::: MATERIAL TO PROCESS :::

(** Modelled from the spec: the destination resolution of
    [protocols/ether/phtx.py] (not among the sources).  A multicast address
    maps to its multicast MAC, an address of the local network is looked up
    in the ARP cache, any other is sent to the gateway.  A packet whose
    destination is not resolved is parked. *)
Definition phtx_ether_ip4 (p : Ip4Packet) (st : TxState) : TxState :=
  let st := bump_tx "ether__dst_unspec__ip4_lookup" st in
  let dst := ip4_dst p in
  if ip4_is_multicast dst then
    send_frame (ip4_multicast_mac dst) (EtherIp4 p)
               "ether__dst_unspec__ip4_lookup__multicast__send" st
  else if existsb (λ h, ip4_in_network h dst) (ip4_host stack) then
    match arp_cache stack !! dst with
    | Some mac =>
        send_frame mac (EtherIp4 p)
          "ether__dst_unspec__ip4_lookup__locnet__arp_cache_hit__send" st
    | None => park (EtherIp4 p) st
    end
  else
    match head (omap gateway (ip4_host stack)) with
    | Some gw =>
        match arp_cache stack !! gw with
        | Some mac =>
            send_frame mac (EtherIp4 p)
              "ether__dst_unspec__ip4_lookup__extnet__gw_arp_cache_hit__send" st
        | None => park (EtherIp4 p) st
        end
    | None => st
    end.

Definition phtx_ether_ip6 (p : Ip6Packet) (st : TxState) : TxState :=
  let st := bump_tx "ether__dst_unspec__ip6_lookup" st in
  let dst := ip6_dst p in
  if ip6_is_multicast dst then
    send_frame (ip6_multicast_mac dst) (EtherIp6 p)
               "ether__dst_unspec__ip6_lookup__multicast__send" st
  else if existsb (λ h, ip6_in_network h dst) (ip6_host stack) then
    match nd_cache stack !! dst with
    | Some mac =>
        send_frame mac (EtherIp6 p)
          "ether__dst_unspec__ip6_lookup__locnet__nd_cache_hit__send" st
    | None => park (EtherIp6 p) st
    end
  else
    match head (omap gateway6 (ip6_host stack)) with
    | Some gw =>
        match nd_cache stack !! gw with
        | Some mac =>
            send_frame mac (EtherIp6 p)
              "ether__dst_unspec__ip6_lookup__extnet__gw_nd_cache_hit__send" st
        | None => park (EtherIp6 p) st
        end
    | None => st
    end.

:::
::: MATERIAL TO PROCESS :::

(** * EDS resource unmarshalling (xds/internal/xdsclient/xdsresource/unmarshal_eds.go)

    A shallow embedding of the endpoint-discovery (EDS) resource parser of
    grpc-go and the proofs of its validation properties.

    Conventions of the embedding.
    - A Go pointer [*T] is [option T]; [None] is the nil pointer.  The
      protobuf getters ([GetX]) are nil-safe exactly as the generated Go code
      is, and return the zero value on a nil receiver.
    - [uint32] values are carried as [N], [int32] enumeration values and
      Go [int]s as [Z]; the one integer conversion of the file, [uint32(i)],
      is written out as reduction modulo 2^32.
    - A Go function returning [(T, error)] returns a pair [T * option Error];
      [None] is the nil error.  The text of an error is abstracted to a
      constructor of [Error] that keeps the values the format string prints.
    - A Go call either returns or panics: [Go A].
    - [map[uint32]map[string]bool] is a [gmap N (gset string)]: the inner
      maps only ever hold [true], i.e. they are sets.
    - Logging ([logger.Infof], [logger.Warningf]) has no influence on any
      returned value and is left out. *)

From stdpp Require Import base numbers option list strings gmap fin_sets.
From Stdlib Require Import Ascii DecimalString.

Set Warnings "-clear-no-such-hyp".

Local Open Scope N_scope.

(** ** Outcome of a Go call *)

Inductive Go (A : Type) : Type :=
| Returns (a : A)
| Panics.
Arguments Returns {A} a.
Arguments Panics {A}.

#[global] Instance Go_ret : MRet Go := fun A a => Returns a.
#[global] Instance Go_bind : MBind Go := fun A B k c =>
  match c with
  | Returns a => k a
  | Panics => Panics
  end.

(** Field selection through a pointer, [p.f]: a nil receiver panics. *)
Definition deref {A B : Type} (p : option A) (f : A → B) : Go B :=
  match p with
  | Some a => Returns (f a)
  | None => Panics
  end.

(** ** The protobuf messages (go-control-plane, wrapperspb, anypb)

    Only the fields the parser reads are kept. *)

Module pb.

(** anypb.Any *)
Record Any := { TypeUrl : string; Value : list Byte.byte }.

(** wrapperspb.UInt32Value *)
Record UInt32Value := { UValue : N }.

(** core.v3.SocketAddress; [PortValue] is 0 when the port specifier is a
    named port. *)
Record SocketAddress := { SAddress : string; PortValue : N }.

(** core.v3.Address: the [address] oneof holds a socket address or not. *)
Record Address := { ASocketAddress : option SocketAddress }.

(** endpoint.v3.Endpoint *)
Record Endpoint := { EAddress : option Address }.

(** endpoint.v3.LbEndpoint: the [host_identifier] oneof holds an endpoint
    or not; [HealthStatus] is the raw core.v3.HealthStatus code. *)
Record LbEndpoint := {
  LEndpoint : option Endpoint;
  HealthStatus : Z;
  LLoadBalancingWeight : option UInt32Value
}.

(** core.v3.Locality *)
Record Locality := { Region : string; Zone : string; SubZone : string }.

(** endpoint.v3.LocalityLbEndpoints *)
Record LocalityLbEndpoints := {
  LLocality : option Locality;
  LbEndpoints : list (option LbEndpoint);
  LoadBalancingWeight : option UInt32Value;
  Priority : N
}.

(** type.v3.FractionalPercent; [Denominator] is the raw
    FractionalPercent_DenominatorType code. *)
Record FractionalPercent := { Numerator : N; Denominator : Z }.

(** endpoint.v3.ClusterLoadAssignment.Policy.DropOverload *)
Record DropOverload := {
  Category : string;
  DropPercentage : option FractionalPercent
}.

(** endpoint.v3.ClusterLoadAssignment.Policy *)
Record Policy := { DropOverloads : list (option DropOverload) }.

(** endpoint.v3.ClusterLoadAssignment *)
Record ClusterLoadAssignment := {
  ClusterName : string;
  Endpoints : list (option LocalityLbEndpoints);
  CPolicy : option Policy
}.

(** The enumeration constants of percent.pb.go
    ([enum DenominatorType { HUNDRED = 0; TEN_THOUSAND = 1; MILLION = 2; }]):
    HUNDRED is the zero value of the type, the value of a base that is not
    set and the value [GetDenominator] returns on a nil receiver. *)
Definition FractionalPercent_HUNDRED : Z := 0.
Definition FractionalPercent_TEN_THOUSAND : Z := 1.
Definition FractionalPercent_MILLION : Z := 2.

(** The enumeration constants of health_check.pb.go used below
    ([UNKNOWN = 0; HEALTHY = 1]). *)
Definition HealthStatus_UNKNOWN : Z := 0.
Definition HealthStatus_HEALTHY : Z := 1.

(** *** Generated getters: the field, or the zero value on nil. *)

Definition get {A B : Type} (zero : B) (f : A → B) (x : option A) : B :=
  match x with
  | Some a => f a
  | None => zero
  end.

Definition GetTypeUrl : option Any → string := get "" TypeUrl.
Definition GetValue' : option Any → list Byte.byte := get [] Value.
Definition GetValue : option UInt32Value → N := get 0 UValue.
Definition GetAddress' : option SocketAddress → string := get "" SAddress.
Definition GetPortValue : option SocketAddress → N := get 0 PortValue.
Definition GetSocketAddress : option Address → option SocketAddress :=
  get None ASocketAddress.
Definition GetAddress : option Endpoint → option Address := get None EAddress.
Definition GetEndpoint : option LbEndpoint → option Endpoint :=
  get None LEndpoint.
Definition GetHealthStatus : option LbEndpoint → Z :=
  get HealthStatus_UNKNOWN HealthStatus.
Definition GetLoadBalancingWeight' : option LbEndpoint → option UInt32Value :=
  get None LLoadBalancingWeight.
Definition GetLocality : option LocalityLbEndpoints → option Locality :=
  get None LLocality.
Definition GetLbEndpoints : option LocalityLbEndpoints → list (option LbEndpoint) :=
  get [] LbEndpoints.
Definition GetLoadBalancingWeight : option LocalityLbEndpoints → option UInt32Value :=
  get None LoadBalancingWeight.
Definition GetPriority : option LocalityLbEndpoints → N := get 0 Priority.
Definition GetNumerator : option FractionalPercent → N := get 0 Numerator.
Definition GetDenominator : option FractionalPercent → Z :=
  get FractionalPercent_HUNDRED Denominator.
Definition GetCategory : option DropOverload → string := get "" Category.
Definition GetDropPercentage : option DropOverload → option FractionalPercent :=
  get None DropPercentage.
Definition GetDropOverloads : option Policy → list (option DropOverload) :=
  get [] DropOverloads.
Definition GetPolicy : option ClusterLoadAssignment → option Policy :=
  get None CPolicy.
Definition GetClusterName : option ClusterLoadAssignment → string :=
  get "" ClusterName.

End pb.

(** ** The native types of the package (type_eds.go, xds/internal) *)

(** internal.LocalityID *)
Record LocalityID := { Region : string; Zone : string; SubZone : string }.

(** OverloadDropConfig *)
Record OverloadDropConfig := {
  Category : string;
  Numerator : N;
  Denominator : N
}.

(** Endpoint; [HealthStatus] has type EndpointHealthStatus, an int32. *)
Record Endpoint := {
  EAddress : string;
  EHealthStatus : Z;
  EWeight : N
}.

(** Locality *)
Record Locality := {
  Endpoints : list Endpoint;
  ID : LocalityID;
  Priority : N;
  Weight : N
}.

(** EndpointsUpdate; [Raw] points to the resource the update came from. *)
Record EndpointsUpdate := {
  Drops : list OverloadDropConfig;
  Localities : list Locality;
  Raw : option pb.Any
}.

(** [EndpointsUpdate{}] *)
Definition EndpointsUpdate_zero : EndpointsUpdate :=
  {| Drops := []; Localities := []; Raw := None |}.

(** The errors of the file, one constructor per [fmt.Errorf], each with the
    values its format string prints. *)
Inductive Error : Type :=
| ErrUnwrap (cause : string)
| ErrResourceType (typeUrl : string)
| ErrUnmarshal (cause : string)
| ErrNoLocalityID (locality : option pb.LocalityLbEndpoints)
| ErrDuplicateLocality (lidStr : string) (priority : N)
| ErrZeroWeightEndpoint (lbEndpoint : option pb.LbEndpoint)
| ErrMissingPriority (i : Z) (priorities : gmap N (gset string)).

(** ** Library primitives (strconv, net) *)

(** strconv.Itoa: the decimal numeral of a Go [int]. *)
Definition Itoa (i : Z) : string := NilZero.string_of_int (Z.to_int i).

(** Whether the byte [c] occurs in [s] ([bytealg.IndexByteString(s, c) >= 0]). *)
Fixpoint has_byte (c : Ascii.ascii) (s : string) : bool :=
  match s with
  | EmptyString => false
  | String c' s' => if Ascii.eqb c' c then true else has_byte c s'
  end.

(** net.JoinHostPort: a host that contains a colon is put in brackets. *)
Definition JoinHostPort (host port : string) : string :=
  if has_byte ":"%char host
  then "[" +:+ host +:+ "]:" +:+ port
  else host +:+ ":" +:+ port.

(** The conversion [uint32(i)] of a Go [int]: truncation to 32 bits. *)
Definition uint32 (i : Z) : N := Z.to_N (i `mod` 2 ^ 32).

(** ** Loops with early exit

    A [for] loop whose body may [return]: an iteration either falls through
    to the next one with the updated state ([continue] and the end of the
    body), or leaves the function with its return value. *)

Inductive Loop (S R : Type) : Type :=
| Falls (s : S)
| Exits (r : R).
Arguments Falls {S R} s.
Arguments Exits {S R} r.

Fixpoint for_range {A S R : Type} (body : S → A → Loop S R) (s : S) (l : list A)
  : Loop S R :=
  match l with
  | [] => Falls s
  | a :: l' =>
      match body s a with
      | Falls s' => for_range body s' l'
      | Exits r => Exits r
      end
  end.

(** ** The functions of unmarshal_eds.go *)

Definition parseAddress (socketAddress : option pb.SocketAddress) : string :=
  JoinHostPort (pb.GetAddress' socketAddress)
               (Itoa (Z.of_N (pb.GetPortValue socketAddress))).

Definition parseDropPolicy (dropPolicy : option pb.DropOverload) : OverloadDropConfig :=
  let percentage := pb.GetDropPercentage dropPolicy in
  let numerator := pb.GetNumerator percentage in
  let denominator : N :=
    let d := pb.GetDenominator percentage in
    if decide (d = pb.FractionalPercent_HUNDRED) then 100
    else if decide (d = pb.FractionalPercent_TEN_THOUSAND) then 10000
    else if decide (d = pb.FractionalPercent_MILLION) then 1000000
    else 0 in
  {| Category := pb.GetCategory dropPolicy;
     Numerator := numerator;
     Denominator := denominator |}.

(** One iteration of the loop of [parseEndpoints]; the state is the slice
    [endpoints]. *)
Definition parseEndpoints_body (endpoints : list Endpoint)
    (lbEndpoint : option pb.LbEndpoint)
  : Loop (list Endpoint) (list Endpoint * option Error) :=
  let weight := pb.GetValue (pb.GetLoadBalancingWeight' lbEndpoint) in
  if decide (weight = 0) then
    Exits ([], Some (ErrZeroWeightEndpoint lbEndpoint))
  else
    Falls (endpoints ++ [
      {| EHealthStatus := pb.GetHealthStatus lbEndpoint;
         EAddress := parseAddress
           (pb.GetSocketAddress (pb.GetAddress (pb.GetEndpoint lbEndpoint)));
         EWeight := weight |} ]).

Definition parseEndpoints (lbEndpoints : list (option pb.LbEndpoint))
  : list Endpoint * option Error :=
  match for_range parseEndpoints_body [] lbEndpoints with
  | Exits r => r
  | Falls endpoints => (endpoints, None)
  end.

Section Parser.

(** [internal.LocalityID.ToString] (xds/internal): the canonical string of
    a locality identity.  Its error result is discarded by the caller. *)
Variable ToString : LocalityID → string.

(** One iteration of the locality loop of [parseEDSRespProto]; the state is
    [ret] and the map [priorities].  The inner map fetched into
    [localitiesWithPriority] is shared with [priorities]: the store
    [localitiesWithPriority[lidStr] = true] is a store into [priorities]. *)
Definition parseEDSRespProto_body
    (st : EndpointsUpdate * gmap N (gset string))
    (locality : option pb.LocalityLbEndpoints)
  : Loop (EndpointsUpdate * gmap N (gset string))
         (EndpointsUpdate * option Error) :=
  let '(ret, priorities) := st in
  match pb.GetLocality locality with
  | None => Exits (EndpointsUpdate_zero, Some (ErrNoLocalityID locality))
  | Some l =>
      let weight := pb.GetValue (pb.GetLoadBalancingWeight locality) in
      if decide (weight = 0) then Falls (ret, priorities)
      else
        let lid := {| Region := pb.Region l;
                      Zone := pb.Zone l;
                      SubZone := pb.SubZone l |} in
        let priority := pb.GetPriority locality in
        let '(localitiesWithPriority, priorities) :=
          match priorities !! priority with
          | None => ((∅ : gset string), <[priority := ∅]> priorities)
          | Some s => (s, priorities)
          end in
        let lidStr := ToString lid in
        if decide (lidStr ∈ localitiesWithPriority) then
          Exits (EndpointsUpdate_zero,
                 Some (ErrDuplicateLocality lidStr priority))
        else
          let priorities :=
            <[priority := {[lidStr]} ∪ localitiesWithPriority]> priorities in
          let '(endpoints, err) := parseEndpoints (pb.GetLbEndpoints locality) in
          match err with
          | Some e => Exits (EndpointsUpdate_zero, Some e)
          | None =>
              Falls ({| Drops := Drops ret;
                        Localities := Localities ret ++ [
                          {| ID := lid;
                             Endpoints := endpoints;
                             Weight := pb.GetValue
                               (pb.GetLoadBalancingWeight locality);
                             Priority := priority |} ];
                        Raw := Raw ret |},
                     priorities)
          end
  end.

:::
::: MATERIAL TO PROCESS :::

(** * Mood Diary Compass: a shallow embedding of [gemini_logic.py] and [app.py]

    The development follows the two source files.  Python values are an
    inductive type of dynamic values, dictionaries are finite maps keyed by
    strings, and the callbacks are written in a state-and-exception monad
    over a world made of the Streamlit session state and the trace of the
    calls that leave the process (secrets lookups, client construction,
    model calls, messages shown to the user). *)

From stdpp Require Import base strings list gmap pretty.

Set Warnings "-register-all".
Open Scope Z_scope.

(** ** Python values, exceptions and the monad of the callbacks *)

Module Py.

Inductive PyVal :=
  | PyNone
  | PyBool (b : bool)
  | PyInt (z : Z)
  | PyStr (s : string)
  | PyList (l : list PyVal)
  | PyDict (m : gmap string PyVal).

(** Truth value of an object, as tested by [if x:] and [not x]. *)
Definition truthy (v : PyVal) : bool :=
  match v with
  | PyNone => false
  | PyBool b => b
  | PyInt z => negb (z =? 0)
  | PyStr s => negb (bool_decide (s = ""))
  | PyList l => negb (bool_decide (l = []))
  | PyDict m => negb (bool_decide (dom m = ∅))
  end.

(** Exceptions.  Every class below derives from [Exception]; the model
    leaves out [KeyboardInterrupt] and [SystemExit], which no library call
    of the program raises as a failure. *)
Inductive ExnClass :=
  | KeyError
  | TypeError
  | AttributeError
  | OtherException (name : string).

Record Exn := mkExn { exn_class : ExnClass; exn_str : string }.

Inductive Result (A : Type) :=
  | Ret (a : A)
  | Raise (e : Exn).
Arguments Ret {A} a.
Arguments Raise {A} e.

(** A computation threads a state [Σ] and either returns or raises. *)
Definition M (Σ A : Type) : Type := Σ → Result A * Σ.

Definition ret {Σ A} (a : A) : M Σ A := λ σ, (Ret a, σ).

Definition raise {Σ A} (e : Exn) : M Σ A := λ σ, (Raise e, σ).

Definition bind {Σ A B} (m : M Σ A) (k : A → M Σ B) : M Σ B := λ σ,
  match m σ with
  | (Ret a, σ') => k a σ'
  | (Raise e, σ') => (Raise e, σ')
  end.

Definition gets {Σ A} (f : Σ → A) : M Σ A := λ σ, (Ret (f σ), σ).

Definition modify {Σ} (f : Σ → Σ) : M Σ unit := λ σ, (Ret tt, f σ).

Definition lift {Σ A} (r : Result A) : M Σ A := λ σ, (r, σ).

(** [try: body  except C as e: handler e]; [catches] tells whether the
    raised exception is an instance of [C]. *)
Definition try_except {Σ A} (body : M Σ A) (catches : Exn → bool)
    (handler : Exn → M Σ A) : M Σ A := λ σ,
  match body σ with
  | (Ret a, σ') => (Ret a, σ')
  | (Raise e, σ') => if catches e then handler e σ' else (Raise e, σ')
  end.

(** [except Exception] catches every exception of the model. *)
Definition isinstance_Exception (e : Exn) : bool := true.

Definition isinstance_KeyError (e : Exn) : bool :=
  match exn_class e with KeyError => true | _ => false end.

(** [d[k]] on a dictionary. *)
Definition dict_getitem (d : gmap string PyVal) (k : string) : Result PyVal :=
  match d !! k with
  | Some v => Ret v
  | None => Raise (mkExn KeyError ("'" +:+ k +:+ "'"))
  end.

:::

- TASK OBJECTIVE
Every line above from the line with "Returns a => k a" to the line with "SAddress : string;" is wanted, ends included; write them out exactly and add no other line.

- ANSWER SECTION
  | Returns a => k a
  | Panics => Panics
  end.

(** Field selection through a pointer, [p.f]: a nil receiver panics. *)
Definition deref {A B : Type} (p : option A) (f : A → B) : Go B :=
  match p with
  | Some a => Returns (f a)
  | None => Panics
  end.

(** ** The protobuf messages (go-control-plane, wrapperspb, anypb)

    Only the fields the parser reads are kept. *)

Module pb.

(** anypb.Any *)
Record Any := { TypeUrl : string; Value : list Byte.byte }.

(** wrapperspb.UInt32Value *)
Record UInt32Value := { UValue : N }.

(** core.v3.SocketAddress; [PortValue] is 0 when the port specifier is a
    named port. *)
Record SocketAddress := { SAddress : string; PortValue : N }.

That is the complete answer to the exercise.